(** * The zone server: session coordinator and playback engine

    A shallow embedding of the two variants of the zone host that the
    repository carries,

    - [SocketHost]: the host whose clients join over the websocket itself
      with a [join] message that may carry a resume token;
    - [TicketHost]: the host whose clients first obtain a ticket over HTTP
      and whose queue, skip and echo operations are HTTP routes;

    together with the functions both share word for word ([killUser],
    [skip], the socket close handler, the token tables, ...).

    The host is one closure over a handful of maps.  It is embedded as a
    record [State] holding these maps, every handler being a function on
    [State].  Handlers that can end in a JavaScript exception return a
    [Res]. What the server writes to sockets and HTTP responses is
    appended to the [log] field. *)

From Stdlib Require Import ZArith QArith Qround String.
From Stdlib Require Import Floats.SpecFloat.
From stdpp Require Import base gmap sets list strings fin_maps pretty.

#[local] Open Scope string_scope.
#[local] Open Scope Z_scope.
#[local] Open Scope list_scope.

(** ** Data model *)

(** User ids are the decimal renderings of the counter [lastUserId]; the
    embedding keeps the counter value. Sockets (and the [Messaging] object
    wrapped around each) are named by a number. Network addresses, tokens,
    names and texts are strings; a character stands for one UTF-16 code
    unit, so that [String.length] is [.length] and [substring 0 n] is
    [.slice(0, n)]. Coordinates are integer cells. *)

Record UserState := {
  userId : nat;
  name : option string;
  avatar : option string;
  position : option (list Z);
  emotes : list string;
  tags : list string
}.
Lemma append_length_spec buf bits : length buf = 64%nat ->
  append_length buf (u64 bits) = take 56 buf ++ Reference.be64 bits.
Proof.
  intros Hlen. rewrite <- (take_drop 56 buf) at 1.
  assert (Hp : length (take 56 buf) = 56%nat) by (rewrite length_take; lia).
  assert (Hd : length (drop 56 buf) = 8%nat) by (rewrite length_drop; lia).
  destruct (drop 56 buf) as [|c0 [|c1 [|c2 [|c3 [|c4 [|c5 [|c6 [|c7 [|]]]]]]]]]; try discriminate.
  unfold append_length.
  rewrite !insert_app_r_alt by (rewrite ?length_app, ?length_insert, Hp; simpl; lia).
  rewrite Hp. cbn -[Z.shiftr Z.land to_uchar u64 Z.div Z.pow Z.mul Z.sub].
  change 255 with (Z.ones 8).
  rewrite !Z.land_ones, !Z.shiftr_div_pow2 by lia.
  unfold Reference.be64. cbn [map seq]. unfold u64.
  apply (f_equal (app (take 56 buf))).
  repeat (apply (f_equal2 (@cons byte))); try reflexivity;
    cbn [Z.of_nat Pos.of_succ_nat Pos.succ Z.sub Z.add Z.opp Z.pos_sub Z.mul Pos.mul
         Pos.add Z.succ_double Z.pred_double Z.double Pos.pred_double];
    rewrite <- to_uchar_mod; symmetry; rewrite <- to_uchar_mod; f_equal;
    try rewrite Z.pow_0_r, Z.div_1_r; Z.div_mod_to_equations; lia.
Qed.
(** X4.  The two empty inputs of the RDF.  A structure without sites
    gives [np.concatenate] nothing to join and the call raises
    [ValueError]; a structure with sites none of which has a neighbor
    within the cutoff gives a distribution with one value per bin, each
    of them zero. *)
Theorem X4_rdf_empty_inputs (self : RadialDistributionFunction.t) (s : Structure) :
  let c := RadialDistributionFunction.cutoff self in
  let b := RadialDistributionFunction.bin_size self in
  is_ordered s = true ->
  (0 < b)%Q ->
  (get_all_neighbors s c = [] ->
   RadialDistributionFunction.featurize self s
   = Raise (ValueError "need at least one array to concatenate")) /\
  (get_all_neighbors s c <> [] ->
   Forall (fun nlst => nlst = []) (get_all_neighbors s c) ->
   exists d edges,
     np.arange 0 (float.add c b) b = Ok edges /\
     RadialDistributionFunction.featurize self s = Ok [d] /\
     length (distribution d) = (length edges - 1)%nat /\
     Forall (fun v => (v == 0)%Q) (distribution d)).
Proof.
  intros c b Hord Hb. split.
  - intros Hnil. unfold RadialDistributionFunction.featurize.
    rewrite Hord. cbn [negb]. fold c. by rewrite Hnil.
  - intros Hne Hall. eexists _, (bin_edges c b).
    split; [by apply arange_bin_edges|].
    split; [by apply rdf_featurize_eq|].
    cbn [distribution]. split; [by rewrite normalize_length|].
    assert (Hnone : all_distances (RadialDistributionFunction.cutoff self) s = []).
    { unfold all_distances. fold c.
      induction Hall as [|nlst l -> _ IH]; [done|]. simpl.
      destruct l; [done|]. apply IH. discriminate. }
    rewrite Hnone. unfold normalize. apply Forall_lookup. intros i v Hv.
    apply lookup_zip_with_Some in Hv as (h & sv & -> & Hh & _).
    pose proof (bin_counts_nil (bin_edges (RadialDistributionFunction.cutoff self)
                                          (RadialDistributionFunction.bin_size self))) as Hz.
    rewrite Forall_lookup in Hz. rewrite (Hz i h Hh).
    unfold Qdiv. simpl. ring.
Qed.

Lemma X4_rdf_empty_inputs_witness :
  (is_ordered Samples.simple_cubic = true /\ (0 < 1 # 4)%Q) /\
  exists d edges,
    np.arange 0 (float.add (1 # 2) (1 # 4)) (1 # 4) = Ok edges /\
    RadialDistributionFunction.featurize (RadialDistributionFunction.mk (1 # 2) (1 # 4))
                                         Samples.simple_cubic = Ok [d] /\
    length (distribution d) = (length edges - 1)%nat /\
    Forall (fun v => (v == 0)%Q) (distribution d).
Proof.
  split; [split; reflexivity|].
  destruct (X4_rdf_empty_inputs (RadialDistributionFunction.mk (1 # 2) (1 # 4))
              Samples.simple_cubic eq_refl eq_refl) as [_ Hzero].
  apply Hzero; [discriminate|]. repeat constructor.
Defined.
(** * Linker-is-compiler mixins (mesonbuild/compilers/mixins/islinker.py)

    A shallow embedding of the two mixin classes [LinkerEnvVarsMixin] and
    [BasicLinkerIsCompilerMixin], together with the fragment of the Python
    runtime they run on: exceptions, list objects living in a store,
    [os.environ], [str.format] and the POSIX mode of [shlex.split]. *)

From Stdlib Require Import Ascii String.
From stdpp Require Import gmap strings list.

(** ** Characters used by the lexer

    Written by character code, so that no literal has to spell a quote. *)

Definition ch_tab : ascii := "009"%char.
Definition ch_lf : ascii := "010"%char.
Definition ch_cr : ascii := "013"%char.
Definition ch_space : ascii := "032"%char.
Definition ch_dquote : ascii := "034"%char.
Definition ch_squote : ascii := "039"%char.
Definition ch_backslash : ascii := "092"%char.
Definition ch_a : ascii := "097"%char.

(** ** Python runtime fragment *)

Module Py.

(** Exceptions the code under study can raise.  [ValueError] is the
    built-in raised by [shlex], [IndexError] the one of list indexing;
    the other two are the classes of [mesonlib] used by the mixin. *)
Inductive Exn :=
| ValueError (msg : string)
| IndexError (msg : string)
| MesonException (msg : string)
| EnvironmentException (msg : string).

Definition exn_msg (e : Exn) : string :=
  match e with
  | ValueError m | IndexError m | MesonException m
  | EnvironmentException m => m
  end.

(** Whether [e] is of one of the two classes of [mesonlib], the ones the
    capability queries raise. *)
Definition is_capability_error (e : Exn) : bool :=
  match e with
  | MesonException _ | EnvironmentException _ => true
  | ValueError _ | IndexError _ => false
  end.

(** Whether [e] is one of Python's built-in exceptions, which no class
    of this code defines. *)
Definition is_builtin_error (e : Exn) : bool :=
  match e with
  | ValueError _ | IndexError _ => true
  | MesonException _ | EnvironmentException _ => false
  end.

(** The whitespace characters of C's [isspace], all of them whitespace to
    [str.isspace] too: space, tab, line feed, vertical tab, form feed,
    carriage return. *)
Definition isspace (c : ascii) : bool :=
  let n := nat_of_ascii c in
  Nat.eqb n 32 || (Nat.leb 9 n && Nat.leb n 13).

(** Outcome of running a piece of code: it returns, it raises, it never
    comes back ([Hang]: a loop that keeps iterating), or it follows a
    reference behind which the store holds no object ([Fault]; a store
    built by a Python run has none). *)
Inductive Outcome (A : Type) :=
| Return (a : A)
| Raise (e : Exn)
| Hang
| Fault.
Global Arguments Return {A} a.
Global Arguments Raise {A} e.
Global Arguments Hang {A}.
Global Arguments Fault {A}.

(** [c in s] for a one-character string [c]. *)
Fixpoint in_str (c : ascii) (s : string) : bool :=
  match s with
  | EmptyString => false
  | String d s' => Ascii.eqb c d || in_str c s'
  end.

(** Truthiness of a [str]: only the empty string is false. *)
Definition str_truthy (s : string) : bool :=
  match s with
  | EmptyString => false
  | String _ _ => true
  end.

(** [tmpl.format(arg)] for a template holding one automatic field [{}]
    and no brace escapes, which is how the mixin uses it: the field is
    replaced by [arg], the text around it is kept. *)
Fixpoint format (tmpl arg : string) : string :=
  match tmpl with
  | EmptyString => EmptyString
  | String c rest =>
      match rest with
      | String d rest' =>
          if Ascii.eqb c "{" && Ascii.eqb d "}" then arg +:+ rest'
          else String c (format rest arg)
      | EmptyString => String c EmptyString
      end
  end.

End Py.

Import Py.

(** ** [shlex] in the configuration installed by [shlex.split]

    [split(s)] builds [shlex(s, posix=True)], sets [whitespace_split] and
    empties [commenters]; [punctuation_chars] is empty.  Under these
    settings the comment branches, the punctuation state ['c'] and the
    push-back of a punctuation character are never entered, and they are
    left out below.  Every other branch of [read_token] is kept in the
    order of the library's source. *)

Module shlex.

Definition wordchars : string :=
  "abcdfeghijklmnopqrstuvwxyzABCDEFGHIJKLMNOPQRSTUVWXYZ0123456789_".
Definition whitespace : string :=
  String ch_space (String ch_tab (String ch_cr (String ch_lf EmptyString))).
Definition quotes : string :=
  String ch_squote (String ch_dquote EmptyString).
Definition escape : string := String ch_backslash EmptyString.
Definition escapedquotes : string := String ch_dquote EmptyString.

(** What one turn of the [while True] loop of [read_token] decides. *)
Inductive Ctl := Break | Continue.

(** The variables the loop works on: the fields [state] and [token] of
    the lexer, and the locals [quoted] and [escapedstate]. *)
Record Vars := mkVars {
  state : option ascii;
  token : string;
  quoted : bool;
  escapedstate : ascii
}.

(** [if self.token or (self.posix and quoted): break else: continue] *)
Definition emit (v : Vars) : Ctl :=
  if str_truthy (token v) || quoted v then Break else Continue.

Definition push (tok : string) (c : ascii) : string :=
  tok +:+ String c EmptyString.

....

§ Instructions to follow:
Retype, exactly and in full, the listing from its first line to the one holding "- [SocketHost]: the", both included.

§ Solution for this task:
(** * The zone server: session coordinator and playback engine

    A shallow embedding of the two variants of the zone host that the
    repository carries,

    - [SocketHost]: the host whose clients join over the websocket itself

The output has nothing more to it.